My work, and that of other historians whose analyses produced similar conclusions, was based on our immersion in the sources generated at the time. Newspapers published by Moscow's competing political parties reported on workers' political resolutions, listed their monetary contributions to political causes, reported on elections, and reported on strikes. Steve Smith and David Mandel used similar types of sources--newspapers and trade union journals published at the time and documents of the factory committees and district soviets published later. (19) Alexander Rabinowitch convincingly reconstructed the Bolsheviks' coming to power using similar ground-level accounts of political organizations, emphasizing the ways in which the Bolshevik Party was responsive to the rank-and-file and to the political reasonableness of those lower, working-class committees. (20) While none of us at that time had access to archives such as those of the Moscow or Petrograd soviets, I know of no studies using these more recently available sources that challenge our original findings about the rationality of the political process in 1917. Mironov bases his assessment of workers not on our work but on the contemporary observations of Petr Durnovo, the last imperial minister of the interior, the religious philosopher (among other things) Vasilii Rozanov, and Maurice Paleologue, French ambassador to Russia in 1914--actors whose own class politics predisposed them to distrust workers and the socialists they supported.

One hundred years after the events themselves, it is certainly timely (or trendy) to ask whether our now-old story needs to be revised.

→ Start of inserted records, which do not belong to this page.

Lemma pretty_N_char_numeral x : numeral_char (pretty_N_char x) = true.
Proof. unfold pretty_N_char. by repeat case_match. Qed.

Lemma pretty_N_go_numeral x s :
  s ≠ "" → all_chars numeral_char s = true →
  pretty_N_go x s ≠ "" ∧ all_chars numeral_char (pretty_N_go x s) = true.
Proof.
  revert s. induction (N.lt_wf_0 x) as [x _ IH]. intros s Hs Hall.
  destruct (decide (x = 0%N)) as [->|Hx]; [by rewrite pretty_N_go_0|].
  rewrite pretty_N_go_step by lia. apply IH.
  - apply N.div_lt; lia.
  - done.
  - cbn. by rewrite pretty_N_char_numeral.
Qed.

Lemma pretty_N_numeral (x : N) : pretty x ≠ "" ∧ all_chars numeral_char (pretty x) = true.
Proof.
  unfold pretty, pretty_N. case_decide; [done|].
  rewrite pretty_N_go_step by lia. apply pretty_N_go_numeral; [done|].
  cbn. by rewrite pretty_N_char_numeral.
Qed.

Lemma pretty_Z_numeral (z : Z) : pretty z ≠ "" ∧ all_chars numeral_char (pretty z) = true.
Proof.
  unfold pretty, pretty_Z. destruct z as [|p|p]; [done|apply pretty_N_numeral|].
  split; [done|]. rewrite all_chars_app. apply andb_true_iff. split; [done|].
  apply pretty_N_numeral.
Qed.

Lemma pretty_Z_not_word (z : Z) : json_word (pretty z) = false.
Proof.
  destruct (pretty_Z_numeral z) as [Hne Hall]. apply existsb_false.
  intros w Hw. apply String.eqb_neq. intros <-.
  repeat (apply elem_of_cons in Hw as [E|Hw];
    [rewrite E in *; first [done|discriminate Hall]|]). by apply not_elem_of_nil in Hw.
Qed.

(** *** Values *)

Section split.
Context `{PyRuntimeLaws}.

(** The values printed as a single token. *)
Definition is_token (v : json) : bool :=
  match v with JStr _ | JArr _ | JObj _ => false | _ => true end.

Lemma token_text v :
  is_token v = true → dumps v ≠ "" ∧ all_chars token_char (dumps v) = true.
Proof.
  destruct v as [|[]|z|f|s|l|m]; cbn; intros Hv; try done.
  - destruct (pretty_Z_numeral z). eauto using all_chars_impl, numeral_char_token.
  - split; [|apply float_repr_token]. intros E. pose proof (float_repr_not_word f) as Hw.
    rewrite E in Hw. discriminate Hw.
Qed.

Lemma token_inj v w : is_token v = true → is_token w = true → dumps v = dumps w → v = w.
Proof.
  destruct v as [|[]|z|f|s|l|m], w as [|[]|z'|f'|s'|l'|m']; cbn; intros Hv Hw E;
    try discriminate; try done; f_equal;
    try (pose proof (pretty_Z_not_word z) as Hz; rewrite E in Hz; discriminate Hz);
    try (pose proof (pretty_Z_not_word z') as Hz; rewrite <- E in Hz; discriminate Hz);
    try (pose proof (float_repr_not_word f) as Hf; rewrite E in Hf; discriminate Hf);
    try (pose proof (float_repr_not_word f') as Hf; rewrite <- E in Hf; discriminate Hf).
  - by apply (inj pretty).
  - symmetry in E. by apply float_repr_not_int in E.
  - by apply float_repr_not_int in E.
  - by apply float_repr_inj.
Qed.

Lemma dumps_head v : ∃ c s, dumps v = String c s ∧ c ≠ "]"%char ∧ c ≠ "}"%char.
Proof.
  destruct (is_token v) eqn:Hv.
  - destruct (token_text v Hv) as [Hne Hall]. destruct (dumps v) as [|c s]; [done|].
    cbn in Hall. bools. exists c, s. split; [done|]. split; intros ->; discriminate.
  - destruct v; try discriminate; by eexists _, _.
Qed.

Definition member_text (kv : string * json) : string :=
  quote kv.1 +:+ ":" +:+ dumps kv.2.

Lemma member_head kv : ∃ c s, member_text kv = String c s ∧ c ≠ "}"%char.
Proof. by eexists _, _. Qed.

Lemma dumps_members m :
  map (λ '(k, w), quote k +:+ ":" +:+ dumps w) m = map member_text m.
Proof. apply map_ext. by intros [k w]. Qed.

Lemma token_vs_composite v w r1 r2 :
  is_token v = true → is_token w = false → dumps v +:+ r1 ≠ dumps w +:+ r2.
Proof.
  intros Hv Hw E. destruct (token_text v Hv) as [Hne Hall].
  destruct (dumps v) as [|c s]; [done|]. cbn in Hall. bools.
  destruct w; try discriminate; cbn in E; rewrite !string_app_cons in E;
    injection E as -> _; discriminate.
Qed.

Lemma dumps_splits v : splits dumps v.
Proof.
  intros w. revert w.
  induction v as [|b|z|f|s|l IH|m IH] using json_nested_ind; intros w r1 r2 D1 D2 E;
    try (destruct (is_token w) eqn:Hw;
      [ match type of E with dumps ?v +:+ _ = _ =>
          destruct (token_text v eq_refl) as [_ ?] end;
        destruct (token_text w Hw) as [_ ?];
        apply token_split in E as [E ->]; try done; by apply token_inj in E
      | exfalso; by eapply token_vs_composite in E ]).
  all: destruct (is_token w) eqn:Hw;
    [exfalso; by eapply token_vs_composite; [exact Hw| |symmetry; exact E]|].
  all: destruct w as [| | | |s'|l'|m']; try discriminate; try discriminate E.
  - by apply quote_split in E as [-> ->].
  - cbn in E. rewrite !string_app_cons, !string_app_nil_l, !string_app_assoc in E.
    injection E as E. rewrite !string_app_cons, !string_app_nil_l in E.
    apply items_split in E as [-> ->]; try done.
    intros x. destruct (dumps_head x) as (c & t & ? & ? & ?). by eauto.
  - cbn in E. rewrite !dumps_members in E.
    rewrite !string_app_cons, !string_app_nil_l, !string_app_assoc in E.
    injection E as E. rewrite !string_app_cons, !string_app_nil_l in E.
    apply items_split in E as [-> ->]; try done; [apply member_head|].
    eapply Forall_impl; [exact IH|]. intros [k x] Hx [k' y] q1 q2 Q1 Q2 E'.
    unfold member_text in E'. cbn in *. rewrite !string_app_assoc in E'.
    apply quote_split in E' as [-> E']. apply (inj (String.app ":")) in E'.
    destruct (Hx y _ _ Q1 Q2 E') as [-> ->]. done.
Qed.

Lewis Siegelbaum's 2006 review of several decades of Soviet labor history notes the limitations of our "romance" with the Russian working class in 1917 (and later), including the privileging of the industrial workplace over other sites such as offices, shops, and streets and the subordinating of individual life histories to "grand" narratives of class, oppression, resistance, and protest. (21) In our effort to rescue Russia's workers from the "enormous condescension of posterity," as E. P. Thompson famously pronounced, perhaps there was a tendency to overidealize Russian workers in their revolutionary moment, overlooking "darker" shades of criminality, alcoholism, brute violence, misogyny, and political apathy. (22)

Take crime, for example. The work of Tsuyoshi Hasegawa has called attention to the "depth of the crisis caused by crime" in shaping political attitudes in 1917. (23) Mironov cites crime statistics to show that workers were disproportionately engaged in criminal activity in the imperial period. The work of Charters Wynn on the prerevolutionary Donbass-Dnepr Bend has indeed documented criminal and violent behavior on the part of the very same workers who participated in revolutionary politics: "Workers in the Donbass-Dnepr Bend repeatedly united in revolutionary strikes, rallies, and confrontations with troops. They also engaged in bloody pogroms and counterrevolutionary backlashes, which regularly followed on the heels of mass revolutionary demonstrations." (24) In many cases, these were the very same workers, but he also shows that often more skilled workers tried to dissuade their less-skilled colleagues from engaging in pogroms. (25) Hasegawa notes that in 1917, the urban poor were the most frequent victims of crimes, and he blames the lawlessness not on the "criminal" proclivities of workers but on the collapse of the police. He shows that the crime rate in Petrograd's working-class districts was lower than in the center, attributing this to the role of worker organization--factory committees, district soviets, and the workers' militia. (26) At the same time, the overidentification of "classes laborieuses" with "classes dangereuses" is also a well-known phenomenon. (27) Mironov explicitly links "strike participation," "low factory discipline," and "criminality." All three phenomena are well-known indicators of resistance. To attribute such behavior only to blind frustration, "antisocial" tendencies, or "negative psychological states" is inadequate. (28) At any rate, aggregate crime statistics require much more careful analysis, since we know that criminality is not an objective characteristic but often resides in the eye of the beholder. Types of crime matter too: attitudes about private property differed between those who had some and those who did not. The Moscow worker Eduard Dune recalled his mother's teaching "that a thief who stole a piece of bread to satisfy hunger was not a criminal, but a poor person too ashamed to beg." (29)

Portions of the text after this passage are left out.